It’s 4:00 a.m. The sun is snuggled sleepily behind the horizon, and even the birds are still snoozing. Dr. Soman Abraham, PhD, however, is already awake — and in fact, may have been awake for a full hour already, toiling away on papers and writing grant proposals. At 6:00 a.m., he takes a walk with his wife, and by 8:00, he’s in the lab, ready to spend the next ten and a half hours of his day there.
Such motivation to start his day at what many would consider an ungodly hour of the morning indicates that Dr. Abraham has found his passion in life. Was an academic career involved in researching mast cells something he always aspired to? Well, not exactly. Dr. Abraham began building his path to research at Ahmadu Bello University in Nigeria, where his fascination with microorganisms and how they caused disease through processes invisible to the unaided eye led him to major in microbiology. From there, he went on to Newcastle University in England for his PhD, where he began studying the bacterium E. coli and its methods of attack in urinary tract infections (UTIs). It was at this point that Dr. Abraham, greatly influenced by his mentor at Newcastle, decided he wanted to pursue postdoctoral training, thus cementing his journey to a career in academics. After postdoc training at the University of Tennessee in Memphis, where he worked on developing a vaccine for UTIs, he traveled to Umeå University in northern Sweden for a year for further training with E.coli, this time focusing on their genetics. From there, he returned to the United States, where he went to Washington University in St. Louis to continue working on studying E. coli and vaccines for UTIs. Soon, however, his research would take a twist.

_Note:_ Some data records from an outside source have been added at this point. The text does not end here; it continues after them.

(** * Verification of kodi_addon_checker/check_artwork.py

    A shallow embedding of the artwork checker.  The checker walks the five
    art roles of an addon (icon, fanart, screenshot, banner, clearlogo),
    resolves the image references of each role from addon.xml, looks the
    files up on disk, opens them and applies the per-role rule; it then
    opens every loose image of the file index.  Everything it finds is
    appended to a report.

    The embedding keeps the shape of the Python code: the report is state that
    is threaded through every call, [IOError] is an exception that
    [try_except] catches, and the collaborators that live outside this module
    (the file system, PIL, [has_transparency], [relative_path], the
    [KodiVersion] constructor) are the fields of one record, [Env]. *)

From Stdlib Require Import String Ascii List ZArith Bool Lia DecimalString.
Import ListNotations.

Open Scope string_scope.
Open Scope Z_scope.

(** ** record.py and report.py: the diagnostics and their sink *)

(** Modelled from the spec: the severities [INFORMATION], [WARNING] and
    [PROBLEM] that record.py exports. *)
Inductive Severity := INFORMATION | WARNING | PROBLEM.

(** Modelled from the spec: [Record(log_level, message)] of record.py, a
    severity and a message. *)
Record KRecord := mkRecord { log_level : Severity; message : string }.
Lemma update_clan_name_truthy_description_supplied_witness :
  Bson.ObjectId (Bson.IdOid Example.stark_id) = Ok Example.stark_id
  /\ Mongo.find_one (Mongo.has_id Example.stark_id)
       (KingdomDAL.clan_collection Example.realm) = Some Example.stark
  /\ exists d',
       Mongo.find_one (Mongo.has_id Example.stark_id)
         (KingdomDAL.clan_collection
            (fst (KingdomDAL.update_clan Example.str Example.fromisoformat
                    true (Bson.IdOid Example.stark_id) (Some "") (Some "")
                    Example.realm)))
       = Some d'
       /\ Py.lookup d' "clanName" = Some (VStr "Stark")
       /\ Py.lookup d' "description" = Some (VStr "").
Proof.
  split; [reflexivity|]. split; [reflexivity|].
  destruct (update_clan_name_truthy_description_supplied
              Example.str Example.fromisoformat true Example.realm
              (Bson.IdOid Example.stark_id) Example.stark_id Example.stark
              (Some "") (Some "") eq_refl eq_refl)
    as (d' & F & Hname & _ & Hdesc & _).
  exists d'. split; [exact F|]. split.
  - rewrite Hname; [reflexivity | now left].
  - now apply Hdesc.
Defined.

Lemma add_armymember_unknown_clan_witness :
  Bson.ObjectId (Bson.IdOid Example.tully_id) = Ok Example.tully_id
  /\ Mongo.find_one (Mongo.has_id Example.tully_id)
       (KingdomDAL.clan_collection Example.realm) = None
  /\ KingdomDAL.add_armymember Example.str Example.fromisoformat
       Example.arya_id 1%Z 2%Z (Bson.IdOid Example.tully_id)
       "arya" "arya@braavos.example" "needle" "recruit" Example.realm
     = (Example.realm, Ok None).
Proof.
  split; [reflexivity|]. split; [reflexivity|].
  apply (add_armymember_unknown_clan Example.str Example.fromisoformat
           Example.realm Example.arya_id 1%Z 2%Z
           (Bson.IdOid Example.tully_id) Example.tully_id);
    reflexivity.
Defined.

Lemma remove_armymember_absent_witness :
  Bson.ObjectId (Bson.IdOid Example.stark_id) = Ok Example.stark_id
  /\ Bson.ObjectId (Bson.IdStr Example.arya_id) = Ok Example.arya_id
  /\ Mongo.find_one (Mongo.has_id Example.stark_id)
       (KingdomDAL.clan_collection Example.realm) = Some Example.stark
  /\ Py.get Example.stark "armyMembers" (VList []) = VList [VDict Example.jon]
  /\ (forall e, In e [VDict Example.jon] ->
        Mongo.elem_has_id Example.arya_id e = false)
  /\ KingdomDAL.remove_armymember (Bson.IdOid Example.stark_id)
       Example.arya_id Example.realm
     = (Example.realm, Ok false).
Proof.
  assert (H : forall e, In e [VDict Example.jon] ->
                Mongo.elem_has_id Example.arya_id e = false).
  { intros e [<- | []]. reflexivity. }
  repeat (split; [first [reflexivity | exact H]|]).
  apply (remove_armymember_absent Example.realm (Bson.IdOid Example.stark_id)
           Example.arya_id Example.stark_id Example.arya_id Example.stark
           [VDict Example.jon]);
    first [reflexivity | exact H].
Defined.

(** ** The conversions that every read goes through *)

(** The name [ArmyMember] is bound nowhere in [dal.py]. *)
Lemma ArmyMember_unbound str fromisoformat (doc : value) :
  KingdomDAL.ArmyMember_from_doc str fromisoformat doc
  = Raise (NameError "ArmyMember").
Proof. reflexivity. Qed.

Lemma army_members_cases str fromisoformat (doc : document) :
  KingdomDAL.army_members str fromisoformat doc
  = match Py.iter (Py.get doc "armyMembers" (VList [])) with
    | Ok [] => Ok []
    | Ok (_ :: _) => Raise (NameError "ArmyMember")
    | Raise e => Raise e
    end.
Proof.
  unfold KingdomDAL.army_members.
  destruct (Py.iter _) as [[|x l]|e]; reflexivity.
Qed.

(** [Clan] declares no field [armyMembers]. *)
Lemma set_armyMembers_refused (c : Clan.t) (members : list document) :
  Clan.set_armyMembers c members = Raise ValueError.
Proof. reflexivity. Qed.
Lemma in_play_tick isPaused st rng :
  in_play st -> in_play (fst (tick isPaused st rng)).
Proof.
  intros Hst. unfold tick. destruct (timerRunning isPaused st); [|done].
  unfold tickUpdate. destruct (timeLeft st) as [t|]; [|done].
  destruct (PrimFloat.leb t PrimFloat.zero); [|done].
  destruct (checkGameOver (grid st)); [done|].
  destruct Hst as (Hvalues & Hsum & Htarget & Hlevel & Hscore & Hcombo).
  unfold bind. pose proof (values_ok_shiftUp (grid st) rng Hvalues) as Hs.
  destruct (shiftUp (grid st) rng) as [newGrid rng'].
  unfold in_play. cbn [fst ret]. unfold forced_row. fields.
  change (currentSum newGrid []) with 0. repeat apply conj; (done || lia).
Qed.

Lemma reachable_in_play st : reachable st -> in_play st.
Proof.
  induction 1; [apply in_play_init | by apply in_play_click | by apply in_play_tick].
Qed.

(** In a state reached by play, the selection without one of its blocks
    sums to less than the target: there the click on a selected block never
    finds the sum at the target. *)
Lemma reachable_deselect_below_target st block :
  reachable st ->
  currentSum (grid st) (filter (fun x => x ≠ id block) (selectedIds st))
  < targetSum st.
Proof.
  intros (Hvalues & Hsum & _)%reachable_in_play.
  pose proof (currentSum_filter (grid st) (fun x => x ≠ id block)
                (selectedIds st) Hvalues).
  lia.
Qed.
(** * llm-proxy: a shallow embedding of the proxy core and its properties

    The development follows the Go sources of the repository:
    - [session.go]        (SessionManager, ComputePatterns)
    - [proxy.go]          (Proxy.nextSeq, Proxy.ServeHTTP, copyHeaders)
    - [streaming.go]      (streamResponse, StreamingResponseWriter)
    - [obfuscate.go]      (ObfuscateAPIKey, ObfuscateHeaders)
    - [loki_exporter.go]  (LokiExporter.Push, run, sendBatch, Close)
    - [multi_writer.go]   (MultiWriter)

    Go values are modelled as follows: [int] is a 64-bit two's complement
    integer (a [Z] wrapped by [wrap64]), [string] is a byte string
    ([String.string]), [map[string]T] is a [gmap string T], slices are
    lists, and a function that mutates its receiver is a function from the
    old state to the new one. *)

From Stdlib Require Import ZArith Lia Bool Ascii String List.
From stdpp Require Import base option list gmap strings fin_maps.

Local Open Scope string_scope.

(** ** Go machine integers *)

Module GoInt.

(** Go's [int] on the build targets (amd64, arm64) has 64 bits; [++] and
    [+] wrap around. *)
Definition wrap64 (z : Z) : Z :=
  ((z + 2 ^ 63) mod 2 ^ 64 - 2 ^ 63)%Z.

Definition in_range (z : Z) : Prop :=
  (- 2 ^ 63 <= z < 2 ^ 63)%Z.

Definition max_int : Z := (2 ^ 63 - 1)%Z.

Definition incr (z : Z) : Z := wrap64 (z + 1).

Definition add (a b : Z) : Z := wrap64 (a + b).

(** Equality modulo 2^64. *)
Definition cong64 (a b : Z) : Prop := exists k : Z, a = (b + k * 2 ^ 64)%Z.

End GoInt.

(** ** session.go: pattern state *)

Module Session.

Import GoInt.

(** [PatternState], with the fields the tests and [ComputePatterns] use. *)
Record PatternState := mkPatternState {
  TurnCount : Z;
  LastToolName : string;
  ToolStreak : Z;
  RetryCount : Z;
  SessionToolCount : Z;
  LastWasError : bool;
  PendingToolIDs : gmap string string
}.

(** The default state [LoadPatternState] returns for a new session. *)
Definition defaultPatternState : PatternState :=
  mkPatternState 0 "" 0 0 0 false ∅.

Definition set_streak_retry (st : PatternState) (streak retry : Z) : PatternState :=
  mkPatternState (TurnCount st) (LastToolName st) streak retry
                 (SessionToolCount st) (LastWasError st) (PendingToolIDs st).

Definition set_last_tool (st : PatternState) (name : string) : PatternState :=
  mkPatternState (TurnCount st) name (ToolStreak st) (RetryCount st)
                 (SessionToolCount st) (LastWasError st) (PendingToolIDs st).

(** [ComputePatterns(state, firstToolName) bool]: the state is mutated in
    place in the source; here the new state is returned with the result. *)
Definition ComputePatterns (state : PatternState) (firstToolName : string)
  : bool * PatternState :=
  if String.eqb firstToolName "" then
    (false, set_streak_retry state 0 0)
  else
    let isRetry :=
      String.eqb firstToolName (LastToolName state) && LastWasError state in
    let streak :=
      if String.eqb firstToolName (LastToolName state)
      then incr (ToolStreak state) else 1%Z in
    let retry :=
      if isRetry then incr (RetryCount state) else 0%Z in
    (isRetry, set_last_tool (set_streak_retry state streak retry) firstToolName).

Definition set_last_was_error (st : PatternState) (b : bool) : PatternState :=
  mkPatternState (TurnCount st) (LastToolName st) (ToolStreak st) (RetryCount st)
                 (SessionToolCount st) b (PendingToolIDs st).

(** A session's responses one after the other. Between two calls of
    [ComputePatterns] the request flow sets [LastWasError]; a turn is the
    flag it has set and the first tool name of the response. *)
Definition patternRun (st : PatternState) (turns : list (bool * string))
  : PatternState :=
  foldl (fun st' turn =>
           snd (ComputePatterns (set_last_was_error st' (fst turn)) (snd turn)))
        st turns.

(** How many of the first elements of a list are equal to [t]. *)
Fixpoint countWhile (t : string) (l : list string) : nat :=
  match l with
  | x :: rest => if String.eqb x t then S (countWhile t rest) else O
  | [] => O
  end.

(** The length of the run of equal tool names that ends a list of first
    tool names; no run when the last response used no tool. *)
Definition trailingRun (names : list string) : nat :=
  match rev names with
  | [] => O
  | t :: rest => if String.eqb t "" then O else S (countWhile t rest)
  end.

End Session.

(** ** Go strings (package [strings]) *)

Module GoStrings.

(** [strings.HasPrefix(s, prefix)]. *)
Definition HasPrefix (s pre : string) : bool := String.prefix pre s.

In 1995, while at WashU, Dr. Abraham was examining the tissue of infected mice when he happened to glimpse some mast cells around the area. He became curious about the mast cells, since, at the time, no one really knew much about them, other than the fact that they had been implicated in allergic reactions. After further observation, Dr. Abraham discovered that mast cells would release their granules (essentially small bundles full of enzymes) in response to bacterial invasion. In 1996, he published a paper on this topic that ended up Nature, a prestigious scientific journal, and cracked the field of study on mast cells wide open.

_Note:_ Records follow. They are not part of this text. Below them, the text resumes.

(** X12: what the example's revision stores in detached mode is what it
    signed.  After a fulfilled [sign] on an unsigned instance without
    payload there is one new call of the primitive, with the key given; the
    stored entry's [protected] is a text [p] of the URL-safe alphabet (so
    without [.] and [=]), the data signed is [p] followed by [.] and the
    empty payload stored, and the stored [signature] is the base64url text of
    the bytes the primitive returned on that call. *)
Theorem Example_detached_artifact_is_what_was_signed (E : Collaborators)
    (key : KeyObject) (kid : string) (w : World) (s : Sign) :
  payload (this w) = None ->
  serialized (this w) = None ->
  fst (Example.sign E key kid w) = Return (Fulfilled s) ->
  let w' := after (Example.sign E key kid) w in
  exists c sig p,
    calls w' = (calls w ++ [c])%list /\
    SignCall.key c = key /\
    signer_sign E c = Return sig /\
    string_forall is_base64url_char p = true /\
    ~ In "."%char (list_ascii_of_string p) /\
    SignCall.data c = p ++ "." ++ EmptyString /\
    serialized (this w') =
    Some {| GeneralJWS.payload := VStr EmptyString;
            GeneralJWS.signatures :=
              [{| GeneralJWS.protected := p;
                  GeneralJWS.signature := Buffer_toString_base64url sig;
                  GeneralJWS.header := None |}] |}.
Proof.
  intros Hpay Hser. cbv zeta. unfold after.
  destruct (alg_missing_or_none (protectedHeader (this w))) eqn:Halg.
  { pose proof (sign_alg_check E ExampleRevision key kid w Halg) as Hs.
    cbn [sign_of] in Hs. rewrite Hs. discriminate. }
  rewrite (Example_sign_detached E key kid w Halg Hser Hpay). cbv zeta.
  rewrite JWTSigner_sign_run.
  set (p := base64urlEncode
              (JSON_stringify_obj
                 (obj_set "kid" (VStr kid) (protectedHeader (this w))))).
  destruct (createSignature_cases E
              (obj_get "alg" (protectedHeader (this w))) (p ++ ".") key
              (calls w))
    as [(a & c & _ & _ & Hrun & Hdata & Hkey & _) | [_ Hthrow]].
  - rewrite Hrun. unfold primitive_result.
    destruct (signer_sign E c) as [sig|e] eqn:Hsig; [|discriminate].
    intros _. exists c, sig, p. simpl.
    pose proof (base64_encode_url_alphabet
                  (map Byte.to_N
                     (list_byte_of_string
                        (JSON_stringify_obj
                           (obj_set "kid" (VStr kid)
                              (protectedHeader (this w))))))) as Hp.
    split; [reflexivity|]. split; [exact Hkey|]. split; [exact Hsig|].
    split; [exact Hp|]. split.
    + intros Hin. apply (string_forall_In _ _ _ Hp) in Hin. discriminate Hin.
    + split; [|reflexivity]. rewrite Hdata. reflexivity.
  - rewrite Hthrow. discriminate.
Qed.

Lemma Example_detached_artifact_is_what_was_signed_witness :
  let w0 :=
    after (setProtectedHeader [("alg", VStr "ES512")]) (new_Sign None) in
  exists c sig p,
    calls (after (Example.sign fake sample_key "key-1") w0) = [c] /\
    signer_sign fake c = Return sig /\
    SignCall.data c = p ++ ".".
Proof.
  cbv zeta.
  destruct (Example_detached_artifact_is_what_was_signed fake sample_key
              "key-1"
              (after (setProtectedHeader [("alg", VStr "ES512")])
                 (new_Sign None)) _ eq_refl eq_refl eq_refl)
    as (c & sig & p & Hcalls & _ & Hsig & _ & _ & Hdata & _).
  exists c, sig, p. split; [exact Hcalls|]. split; [exact Hsig|exact Hdata].
Defined.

In 1997, Dr. Abraham came to Duke (hooray!), where his lab studies salmonella, yersinia pestis (the bacterium responsible for the bubonic plague, or “Black Death”), and the dengue virus, all in the context of mast cells. What does he enjoy most about research? Not working at the lab bench! His impatience with the tedious work of such things as pipetting and following protocols to the letter leads him to stay, for the most part, away from hoods and centrifuges. What he finds most enjoyable about research is the fact that he gets to consider questions that others have not addressed before, and enjoys coming up with new hypotheses and discussing them with others. It is this teamwork in puzzling out an idea that he finds most pleasurable. Additionally, he loves to mentor trainees, finding satisfaction in watching them develop and grow as scientists. His advice for novices in research? Always ask “why”: why is this being done? Why are we doing it like that? In Dr. Abraham’s opinion, there is no better way of proving your knowledge of a subject than being able to understand it well enough to translate it into layman’s terms. And that, of course, means asking questions.

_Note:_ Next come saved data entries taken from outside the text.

(** * lalog: the Logger of lib/index.ts

    A shallow embedding of the logging facade of lib/index.ts: the level
    registry, the Logger constructor, [write] with its transient buffer,
    the timer helper and [formatMilliseconds].

    JavaScript objects are finite maps from property names to values, the
    module-level [currentLevelIndex] and every effect the module has on
    the outside (deliveries, replies, console output, identifiers and
    stack traces drawn from the runtime) live in an explicit [World]. *)

From stdpp Require Import gmap strings list fin_maps pretty.
From Stdlib Require Import ZArith Ascii.

Local Open Scope Z_scope.

(** ** JavaScript values *)

(** The values a log event can carry.  Numbers are the integer-valued
    ones; an [Error] instance is kept apart from a plain object because
    its [message] and [stack] are not enumerable. *)
#[warnings="-register-all"]
Inductive Value : Type :=
  | VUndefined
  | VNull
  | VBool (b : bool)
  | VNum (z : Z)
  | VStr (s : string)
  | VArr (items : list Value)
  | VObj (fields : gmap string Value)
  | VError (message : string) (stack : option string).

(** [!!v] in JavaScript. *)
Definition truthy (v : Value) : bool :=
  match v with
  | VUndefined | VNull => false
  | VBool b => b
  | VNum z => negb (z =? 0)
  | VStr s => negb (String.eqb s EmptyString)
  | VArr _ | VObj _ | VError _ _ => true
  end.

(** [typeof v]. *)
Definition typeOf (v : Value) : string :=
  match v with
  | VUndefined => "undefined"
  | VBool _ => "boolean"
  | VNum _ => "number"
  | VStr _ => "string"
  | VNull | VArr _ | VObj _ | VError _ _ => "object"
  end.

(** A synchronous completion: a value, or a thrown exception. *)
Inductive Completion (A : Type) : Type :=
  | Normal (a : A)
  | Throw (e : Value).
Arguments Normal {A} a.
Arguments Throw {A} e.

(** The TypeError the runtime throws. *)
Definition typeError : Value := VError "TypeError" None.

Section Conversion.

(** The text the runtime gives a number in a string: decimal digits up
    to 1e21, exponent notation from there on. *)
Variable numberToString : Z -> string.

(** [String(v)], as the template literal of line 226 applies it.  An
    object is converted by its [toString]: the inherited one gives
    "[object Object]"; an own property [toString] hides it and, no value
    here being a function, cannot be called, nor does [valueOf] give a
    primitive, so the conversion throws a TypeError.  An array joins
    the texts of its items, empty for [null] and [undefined]. *)
Fixpoint toStr (v : Value) : Completion string :=
  match v with
  | VUndefined => Normal "undefined"
  | VNull => Normal "null"
  | VBool true => Normal "true"
  | VBool false => Normal "false"
  | VNum z => Normal (numberToString z)
  | VStr s => Normal s
  | VArr items =>
      (fix join (l : list Value) : Completion string :=
         match l with
         | [] => Normal EmptyString
         | x :: r =>
             match (match x with
                    | VUndefined | VNull => Normal EmptyString
                    | _ => toStr x
                    end) with
             | Throw e => Throw e
             | Normal first =>
                 match r with
                 | [] => Normal first
                 | _ :: _ =>
                     match join r with
                     | Throw e => Throw e
                     | Normal others => Normal (first +:+ "," +:+ others)
                     end
                 end
             end
         end) items
  | VObj fields =>
      match fields !! "toString" with
      | Some _ => Throw typeError
      | None => Normal "[object Object]"
      end
  | VError m _ =>
      Normal (if String.eqb m EmptyString then "Error" else "Error: " +:+ m)
  end.

End Conversion.

(** An optional string inside a template literal. *)
Definition optText (o : option string) : string :=
  match o with
  | Some s => s
  | None => "undefined"
  end.

(** Reading the property [k] of an object literal. *)
Definition getProp (o : gmap string Value) (k : string) : Value :=
  default VUndefined (o !! k).

(** [v.k] for a value that is neither [null] nor [undefined]. *)
Definition propOf (v : Value) (k : string) : Value :=
  match v with
  | VObj o => getProp o k
  | VError m st =>
      if String.eqb k "message" then VStr m
      else if String.eqb k "stack" then
             match st with Some s => VStr s | None => VUndefined end
      else VUndefined
  | _ => VUndefined
  end.

(** The properties an object spread [{...v}] copies. *)
Definition indexed (l : list Value) : gmap string Value :=
  list_to_map (imap (fun (i : nat) (v : Value) => (pretty i, v)) l).

Definition chars (s : string) : list Value :=
  (fun a => VStr (String a EmptyString)) <$> String.list_ascii_of_string s.

Definition ownProps (v : Value) : gmap string Value :=
  match v with
  | VObj o => o
  | VArr l => indexed l
  | VStr s => indexed (chars s)
  | _ => ∅
  end.

(** [{...a, ...b}]: the later operand wins on a shared key. *)
Definition spread (a b : gmap string Value) : gmap string Value := b ∪ a.

(** Assigning to a property throws in strict code on a primitive. *)
Definition canSetProp (v : Value) : bool :=
  match v with
  | VObj _ | VArr _ | VError _ _ => true
  | _ => false
  end.

(** ** Strings *)

Definition newline : ascii := ascii_of_nat 10.

Definition dquote : ascii := ascii_of_nat 34.

(** [s] between double quotes. *)
Definition quoted (s : string) : string :=
  String dquote (s +:+ String dquote EmptyString).

(** [s.split('\n')]. *)
Fixpoint splitLines (s : string) : list string :=
  match s with
  | EmptyString => [EmptyString]
  | String c s' =>
      if Ascii.eqb c newline then EmptyString :: splitLines s'
      else match splitLines s' with
           | l :: ls => String c l :: ls
           | [] => [String c EmptyString]
           end
  end.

Everyone has to start somewhere, just as Dr. Abraham did years ago, as an undergraduate who only knew he was interested in bacteria. Today, he teaches PhD students in multiple areas including pathology and immunology, is the director of graduate studies in pathology and the director of the Duke Summer Research Opportunity Program, and runs a lab not only at Duke, but also at Duke-NUS Medical School in Singapore, where he likely continues to ask “why?” every day, continuing to stretch the boundaries of knowledge on mast cells and their potential in preventing disease.